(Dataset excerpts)
··········
(* ===== verification/Kqueue.v ===== *)
(** * Kqueue: the kqueue backend (src/backend/kqueue.c)

    A backend is a block with the descriptor of a kqueue.  The kernel, a
    parameter, keeps the filters that are registered, one for an identifier and
    a kind, with the word they report: [kq_table].  A change with EV_ADD sets
    an entry, one with EV_DELETE removes it and fails only when there is none;
    a wait reports each entry at most once. *)

From stdpp Require Import strings.
From S2P Require Import Prelude Words Memory Net Connection BackendWorld.
#[global] Open Scope Z_scope.

Definition WIRECALL_KQUEUE_MAX_EVENTS : Z := 1024.
Definition EV_ADD : Z := 1.
Definition EV_DELETE : Z := 2.
Definition EV_ENABLE : Z := 4.
Definition EV_CLEAR : Z := 32.
Definition NOTE_TRIGGER : Z := 2 ^ 24.
Definition ENOENT : Z := 2.

Inductive kfilter := EVFILT_READ | EVFILT_WRITE | EVFILT_USER.
#[global] Instance kfilter_eq_dec : EqDecision kfilter.
Proof. solve_decision. Defined.
#[global] Instance kfilter_countable : Countable kfilter.
Proof.
  apply (inj_countable' (fun f => match f with EVFILT_READ => 0 | EVFILT_WRITE => 1 | EVFILT_USER => 2 end)%nat
           (fun n => match n with 0 => EVFILT_READ | 1 => EVFILT_WRITE | _ => EVFILT_USER end)%nat). by intros [].
Defined.

Record kevent := { ke_ident : Z; ke_filter : kfilter; ke_flags : Z; ke_fflags : Z; ke_udata : watch_user }.
Definition EV_SET (ident : Z) (filter : kfilter) (flags fflags : Z) (udata : watch_user) : kevent :=
  {| ke_ident := ident; ke_filter := filter; ke_flags := flags; ke_fflags := fflags; ke_udata := udata |}.

Notation filters := (gmap (Z * kfilter) watch_user).
Definition flagged (x flag : Z) : bool := negb (Z.land x flag =? 0).
Definition changed (c : kevent) (t : filters) : filters :=
  if flagged (ke_flags c) EV_ADD then <[(ke_ident c, ke_filter c) := ke_udata c]> t
  else if flagged (ke_flags c) EV_DELETE then delete (ke_ident c, ke_filter c) t
  else t.

Class Kqueue (U : Type) := {
  kq_open : U -> option Z * U;
  (** kevent with one change and no room for events: the error number *)
  kq_change : Z -> kevent -> U -> option Z * U;
  (** kevent without changes: the room, the timeout; events or the error number *)
  kq_wait : Z -> Z -> option (Z * Z) -> U -> (list kevent + Z) * U;
  kq_close : Z -> U -> U;

  kq_fds : U -> gset Z;
  kq_table : Z -> U -> filters;

  law_kq_open : forall u r u', kq_open u = (r, u') ->
    match r with
    | Some kq => 0 <= kq /\ (kq ∉ kq_fds u) /\ kq_fds u' = {[kq]} ∪ kq_fds u /\ kq_table kq u' = ∅ /\
                 (forall k, k <> kq -> kq_table k u' = kq_table k u)
    | None => kq_fds u' = kq_fds u /\ forall k, kq_table k u' = kq_table k u
    end;
  law_kq_change : forall kq c u r u', kq ∈ kq_fds u -> kq_change kq c u = (r, u') ->
    kq_fds u' = kq_fds u /\ (forall k, k <> kq -> kq_table k u' = kq_table k u) /\
    match r with
    | None => kq_table kq u' = changed c (kq_table kq u)
    | Some _ => kq_table kq u' = kq_table kq u /\
                (ke_flags c = EV_DELETE -> kq_table kq u !! (ke_ident c, ke_filter c) = None)
    end;
  law_kq_wait : forall kq n timeout u r u', kq ∈ kq_fds u -> 0 <= n -> kq_wait kq n timeout u = (r, u') ->
    kq_fds u' = kq_fds u /\ (forall k, kq_table k u' = kq_table k u) /\
    match r with
    | inl l => zlen l <= n /\ NoDup (map (fun e => (ke_ident e, ke_filter e)) l) /\
               Forall (fun e => kq_table kq u !! (ke_ident e, ke_filter e) = Some (ke_udata e)) l
    | inr _ => True
    end;
  law_kq_close : forall kq u, kq ∈ kq_fds u ->
    kq_fds (kq_close kq u) = kq_fds u ∖ {[kq]} /\ forall k, k <> kq -> kq_table k (kq_close kq u) = kq_table k u;
}.

(** ** The backend *)
Record wirecall_backend := { bk_kq : Z }.
Definition sizeof_wirecall_backend : Z := 4.

Notation kworld W U := (world W U wirecall_backend).

Section Kqueue.
Context `{HH : Host} `{HP : Heap W} `{UU : Kqueue U}.

(** 0 or -1, for the callers combine the results with bit operations *)
Definition apply_filter (fd : Z) (filter : kfilter) (flags : Z) (user : watch_user) : M (kworld W U) Z :=
  b <- get_bk ;;
  rc <- on_kernel (kq_change (bk_kq b) (EV_SET fd filter flags 0 user)) ;;
  match rc with
  | None => ret 0
  | Some errno => if (errno =? ENOENT) && flagged flags EV_DELETE then ret 0 else ret (-1)
  end.

Definition set_interest (fd events : Z) (user : watch_user) : M (kworld W U) unit :=
  r <- (if flagged events WIRECALL_BACKEND_READ then apply_filter fd EVFILT_READ (Z.lor EV_ADD EV_ENABLE) user
        else apply_filter fd EVFILT_READ EV_DELETE user) ;;
  w <- (if flagged events WIRECALL_BACKEND_WRITE then apply_filter fd EVFILT_WRITE (Z.lor EV_ADD EV_ENABLE) user
        else apply_filter fd EVFILT_WRITE EV_DELETE user) ;;
  if Z.lor (Z.lor 0 r) w =? 0 then ret tt else fail.

Definition kheap_free (p : Z) : M (kworld W U) unit := on_wheap (fun h => (tt, heap_free p h)).

Definition wirecall_backend_create (out : bool) : M (kworld W U) unit :=
  if negb out then fail
  else
    block <- on_wheap (heap_calloc 1 sizeof_wirecall_backend) ;;
    match block with
    | None => fail
    | Some p =>
        kq <- on_kernel kq_open ;;
        match kq with
        | None => kheap_free p ;;; fail
        | Some kq =>
            rc <- on_kernel (kq_change kq (EV_SET 1 EVFILT_USER (Z.lor EV_ADD EV_CLEAR) 0 (UConn 0))) ;;
            match rc with
            | Some _ => on_kernel (fun u => (tt, kq_close kq u)) ;;; kheap_free p ;;; fail
            | None => modify (set_bk (Some (p, {| bk_kq := kq |})))
            end
        end
    end.

Definition wirecall_backend_destroy : M (kworld W U) unit :=
  ok <- has_backend ;;
  if negb ok then ret tt
  else
    b <- get_bk ;;
    (if 0 <=? bk_kq b then on_kernel (fun u => (tt, kq_close (bk_kq b) u)) else ret tt) ;;;
    free_bk.

Definition wirecall_backend_register (fd events : Z) (user : watch_user) : M (kworld W U) unit :=
  ok <- has_backend ;;
  if negb ok || (fd <? 0) then fail else set_interest fd events user.

Definition wirecall_backend_modify (fd events : Z) (user : watch_user) : M (kworld W U) unit := wirecall_backend_register fd events user.

Definition wirecall_backend_remove (fd : Z) : M (kworld W U) unit :=
  ok <- has_backend ;;
  if negb ok || (fd <? 0) then fail
  else
    apply_filter fd EVFILT_READ EV_DELETE (UConn 0) ;;;
    apply_filter fd EVFILT_WRITE EV_DELETE (UConn 0) ;;;
    ret tt.

Definition wirecall_backend_wake : M (kworld W U) unit :=
  ok <- has_backend ;;
  if negb ok then fail
  else
    b <- get_bk ;;
    rc <- on_kernel (kq_change (bk_kq b) (EV_SET 1 EVFILT_USER 0 NOTE_TRIGGER (UConn 0))) ;;
    match rc with None => ret tt | Some _ => fail end.

(** the body of the loop over the events; [ident] is a descriptor, or 1 *)
Definition event_of (k : kevent) : wirecall_backend_event :=
  let ev := if bool_decide (ke_filter k = EVFILT_USER) then Z.lor 0 WIRECALL_BACKEND_WAKE else 0 in
  let ev := if bool_decide (ke_filter k = EVFILT_READ) then Z.lor ev WIRECALL_BACKEND_READ else ev in
  let ev := if bool_decide (ke_filter k = EVFILT_WRITE) then Z.lor ev WIRECALL_BACKEND_WRITE else ev in
  {| ev_fd := ke_ident k; ev_events := ev; ev_user := ke_udata k |}.

Definition wirecall_backend_poll (max_events timeout_ms : Z) : M (kworld W U) (list wirecall_backend_event) :=
  ok <- has_backend ;;
  if negb ok || (max_events <=? 0) then fail
  else
    let timeout := if 0 <=? timeout_ms then Some (Z.quot timeout_ms 1000, Z.rem timeout_ms 1000 * 1000000) else None in
    let limit := if max_events <? WIRECALL_KQUEUE_MAX_EVENTS then max_events else WIRECALL_KQUEUE_MAX_EVENTS in
    b <- get_bk ;;
    n <- on_kernel (kq_wait (bk_kq b) limit timeout) ;;
    match n with
    | inr errno => if errno =? EINTR then ret [] else fail
    | inl kev => ret (map event_of kev)
    end.

(** the events of a backend are those of [Backend]; server.c polls without a
    timeout *)
#[global] Instance kqueue_backend : Backend (backends W U wirecall_backend) := {|
  be_create i b := succeeds (with_backend i (wirecall_backend_create true) b);
  be_destroy i b := (with_backend i wirecall_backend_destroy b).2;
  be_register i fd events user b := succeeds (with_backend i (wirecall_backend_register fd events user) b);
  be_modify i fd events user b := succeeds (with_backend i (wirecall_backend_modify fd events user) b);
  be_remove i fd b := (with_backend i (wirecall_backend_remove fd) b).2;
  be_wake i b := (with_backend i wirecall_backend_wake b).2;
  be_poll i max b := with_backend i (wirecall_backend_poll max (-1)) b;
|}.
End Kqueue.
Lemma alive_held p b s : alive p b s ->
  held p b (map (fun x => wt_event x.2) (act (bk_watches b)) ++ (if bk_wake_event b =? WSA_INVALID_EVENT then [] else [bk_wake_event b])) s.
Proof.
  intros Ha. split_and!; [by eapply wa_here | by eapply wa_heap | | apply (wa_ready _ _ _ Ha)].
  destruct (Z.eqb_spec (bk_wake_event b) WSA_INVALID_EVENT) as [Hz | Hz]; [by destruct (wa_wake _ _ _ Ha) |].
  eapply fds_own_perm; [| by eapply wa_events]. apply Permutation_cons_append.
Qed.

Lemma act_zeroes : act (zreplicate WIRECALL_WINDOWS_MAX_WATCHES watch_zero) = [].
Proof. by vm_compute. Qed.

Lemma wcreate_spec s : blank s -> wp (wirecall_backend_create true) (fun _ s' => exists p b, alive p b s') blank s.
Proof.
  intros (Hn & Ho & He & Hs). unfold wirecall_backend_create. cbn [negb]. apply wp_bind, wp_wheap. intros r h Ec.
  apply (owns_calloc base []) in Ec; [| done | by_compute | done]. destruct r as [p|]; [| by apply wp_fail]. cbn [option_list app] in Ec.
  apply wp_bind, wp_kernel. intros ok u Eu. cbn [set_wheap w_kernel] in Eu. destruct (law_startup _ _ _ Eu) as [E1 E2]. apply wp_if; intros Hok.
  { destruct ok; [done |]. apply wp_bind, wp_wheap. intros ? h2 [= _ <-]. apply wp_fail. split_and!; [done | by apply (owns_free _ p) | |]; cbn; congruence. }
  destruct ok; [| done]. apply wp_bind. unfold wp at 1, modify. apply wp_bind, wp_kernel. intros wake u2 Ew. cbn [set_bk set_kernel w_kernel] in Ew.
  destruct (law_create_event u wake u2) as [E3 L]; [lia | done |]. apply wp_bind. eapply wp_upd_bk; [done |].
  set (b := set_wake wake (set_ready backend_zero)). rewrite E1, He in L. change WSA_INVALID_EVENT with 0 in *. case_decide as Hw.
  - rewrite Hw, Z.eqb_refl. apply wp_bind. eapply wp_mono; [eapply (wdestroy_spec p b) | intros ? s' Hb; by apply wp_fail | intros s'; exact (fun H => H)]; [| done].
    change (bk_watches b) with (zreplicate WIRECALL_WINDOWS_MAX_WATCHES watch_zero). rewrite act_zeroes. change (bk_wake_event b) with wake. rewrite Hw. cbn [map app].
    split_and!; [done | done | cbn; apply fds_own_nil; congruence | cbn; congruence].
  - replace (wake =? 0) with false by (symmetry; by apply Z.eqb_neq). apply wp_ret. exists p, b. destruct L as [Hf L].
    constructor; try done; unfold own_events; change (bk_watches b) with (zreplicate WIRECALL_WINDOWS_MAX_WATCHES watch_zero); rewrite ?act_zeroes.
    + split; constructor.
    + cbn. rewrite L. apply (fds_own_add evs []); [by apply fds_own_nil | done].
    + split; [done |]. cbn. congruence.
Qed.
End Reach.
(* ===== verification/MinicoroProps.v ===== *)
(** * MinicoroProps: what the coroutine library guarantees

    The parts of a block are apart and inside it ([block_layout]); the coroutines
    of a thread are a stack of those that run, each to go back to the one that has
    resumed it, and a set of suspended ones ([coroutines_refine_calls]); the
    storage is a stack of bytes ([storage_refines_bytes]); and the scheduler's
    view of a coroutine (Scheduler.v) is sound ([scheduler_coroutines_sound]). *)

From stdpp Require Import strings.
From S2P Require Import Prelude CString Memory Arena Machine Switch SwitchProps Scheduler Minicoro.
#[global] Open Scope Z_scope.

(** ** The parts of a block *)
Definition up16 (x : Z) : Z := (x + 15) / 16 * 16.

Definition arch_sizes (a : arch) : bool :=
  ((wd a =? 4)%nat || (wd a =? 8)%nat) && (0 <? a_size a) && (a_size a <=? 512) && (0 <=? a_reserve a) && (a_reserve a <=? 512) &&
  (0 <=? frame_size a) && (frame_size a <=? a_reserve a).
Lemma archs_sizes : forallb arch_sizes archs = true.
Proof. vm_compute. reflexivity. Qed.

Section Layout.
Context (a : arch).
Hypothesis Ha : a ∈ archs.
#[local] Abbreviation bits := (8 * Z.of_nat (wd a)).

Lemma sizes_ok : (wd a = 4%nat \/ wd a = 8%nat) /\ 0 < a_size a <= 512 /\ 0 <= a_reserve a <= 512 /\ 0 <= frame_size a <= a_reserve a.
Proof.
  pose proof (forallb_elem _ _ _ archs_sizes Ha) as H. unfold arch_sizes in H.
  apply andb_prop in H as [H ?]. apply andb_prop in H as [H ?]. apply andb_prop in H as [H ?]. apply andb_prop in H as [H ?].
  apply andb_prop in H as [H ?]. apply andb_prop in H as [H ?]. zb. split; [| lia].
  apply orb_prop in H as [H|H]; apply Nat.eqb_eq in H; auto.
Qed.
(* ===== verification/TraceDump.v ===== *)
(** * TraceDump: printing the trace counters (src/trace.c)

    format_duration and wirecall_trace_dump.  The averages are doubles: a double
    is kept as its multiple of 2^-200, which is exact for every value these
    functions compute, conversions and divisions round to 53 significant bits, to
    even on a tie, as IEEE 754 says, and printf rounds the exact value to the
    digits asked for.  The dump is the bytes that are printed. *)

From stdpp Require Import strings pretty.
From Stdlib Require Import Floats.SpecFloat.
From S2P Require Import Prelude Words CString Trace.
#[global] Open Scope Z_scope.

(** ** Doubles *)
Definition SCALE : Z := 2 ^ 200.

(** the integer nearest to n / d, the even one of two *)
Definition rne (n d : Z) : Z :=
  let q := n / d in let r := n mod d in
  if 2 * r <? d then q else if d <? 2 * r then q + 1 else q + q mod 2.

(** n / d rounded to 53 significant bits *)
Definition round53 (n d : Z) : Z := let g := 2 ^ (Z.log2 (n / d) - 52) in g * rne n (d * g).

(** [(double)x] of an unsigned integer, and the quotient of doubles *)
Definition double_of (x : Z) : Z := round53 (x * SCALE) 1.
Definition double_div (x y : Z) : Z := round53 (x * SCALE) y.

(** ** printf *)
Definition pad_left (width : Z) (s : list Z) : list Z := zreplicate (width - zlen s) 32 ++ s.
Definition pad_right (width : Z) (s : list Z) : list Z := s ++ zreplicate (width - zlen s) 32.
(** the last [k] digits, with leading zeros *)
Fixpoint digits (k : nat) (n : Z) : list Z := match k with O => [] | S k => digits k (n / 10) ++ [48 + n mod 10] end.
(** "%.kf": the figures without the point, and the text *)
Definition figures (k : nat) (x : Z) : Z := rne (x * 10 ^ Z.of_nat k) SCALE.
Definition fixed (k : nat) (x : Z) : list Z := decimal (figures k x / 10 ^ Z.of_nat k) ++ [46] ++ digits k (figures k x).

(** ** Durations *)
Definition duration_text (ns : Z) : list Z :=
  if ns <? 1000 then decimal ns ++ cstring " ns"
  else if ns <? 1000000 then fixed 2 (double_div (double_of ns) (double_of 1000)) ++ cstring " us"
  else if ns <? 1000000000 then fixed 2 (double_div (double_of ns) (double_of 1000000)) ++ cstring " ms"
  else fixed 3 (double_div (double_of ns) (double_of 1000000000)) ++ cstring " s".
Definition format_duration (ns : Z) : list Z := snprintf_s 16 (duration_text ns).

(** ** The dump *)
Definition trace_avg_units (i : nat) : option string := match i with 6%nat => Some "evt"%string | _ => None end.
Definition trace_max_units (i : nat) : option string := match i with 6%nat => Some "events"%string | _ => None end.

(** unsigned division *)
Definition udiv (x y : Z) : res Z := if y =? 0 then UB else Ok (x / y).

Definition row (name count avg max : list Z) : list Z :=
  cstring "  " ++ pad_right 22 name ++ [32] ++ pad_left 12 count ++ [32] ++ pad_left 12 avg ++ [32] ++ pad_left 12 max ++ [10].

Definition dump_metric (i : nat) (st : wirecall_trace_stat) : res (list Z) :=
  if st_count st =? 0 then Ok [] else
  if negb (st_is_time st =? 0) then
    let? q := udiv (st_total st) (st_count st) in
    Ok (row (cstring (st_name st)) (decimal (st_count st)) (format_duration q) (format_duration (st_max st)))
  else
    let avg := double_div (double_of (st_total st)) (double_of (st_count st)) in
    match trace_avg_units i, trace_max_units i with
    | Some avg_unit, Some max_unit =>
        let avg_buf := snprintf_s 24 (fixed 2 avg ++ [32] ++ cstring avg_unit) in
        let max_buf := snprintf_s 24 (decimal (st_max st) ++ [32] ++ cstring max_unit) in
        Ok (row (cstring (st_name st)) (decimal (st_count st)) avg_buf max_buf)
    | _, _ => Ok (row (cstring (st_name st)) (decimal (st_count st)) (fixed 2 avg) (decimal (st_max st)))
    end.

Fixpoint dump_metrics (i : nat) (l : list wirecall_trace_stat) : res (list Z) :=
  match l with
  | [] => Ok []
  | st :: l => let? a := dump_metric i st in let? b := dump_metrics (S i) l in Ok (a ++ b)
  end.

Definition WORKER_POLL_EVENTS : nat := 0.
Definition WORKER_ACCEPTS : nat := 1.
Definition WORKER_READS : nat := 2.
Definition WORKER_RPCS : nat := 3.
Definition WORKER_WRITES : nat := 4.
Definition WORKER_ACTIVE : nat := 5.

Definition worker_heading : list Z :=
  cstring "  " ++ pad_left 6 (cstring "worker") ++ [32] ++ pad_left 8 (cstring "polls") ++ [32] ++ pad_left 14 (cstring "evt") ++ [32] ++
  pad_left 10 (cstring "max_ev") ++ [32] ++ pad_left 9 (cstring "accepts") ++ [32] ++ pad_left 9 (cstring "reads") ++ [32] ++
  pad_left 9 (cstring "rpcs") ++ [32] ++ pad_left 9 (cstring "writes") ++ [32] ++ pad_left 12 (cstring "active_avg") ++ [32] ++
  pad_left 12 (cstring "active_max") ++ [10].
··········
• Exercise description: Starting from the data above, filter for lines with "ENOENT" and copy each one.

• Exercise solution:
Definition ENOENT : Z := 2.
  | Some errno => if (errno =? ENOENT) && flagged flags EV_DELETE then ret 0 else ret (-1)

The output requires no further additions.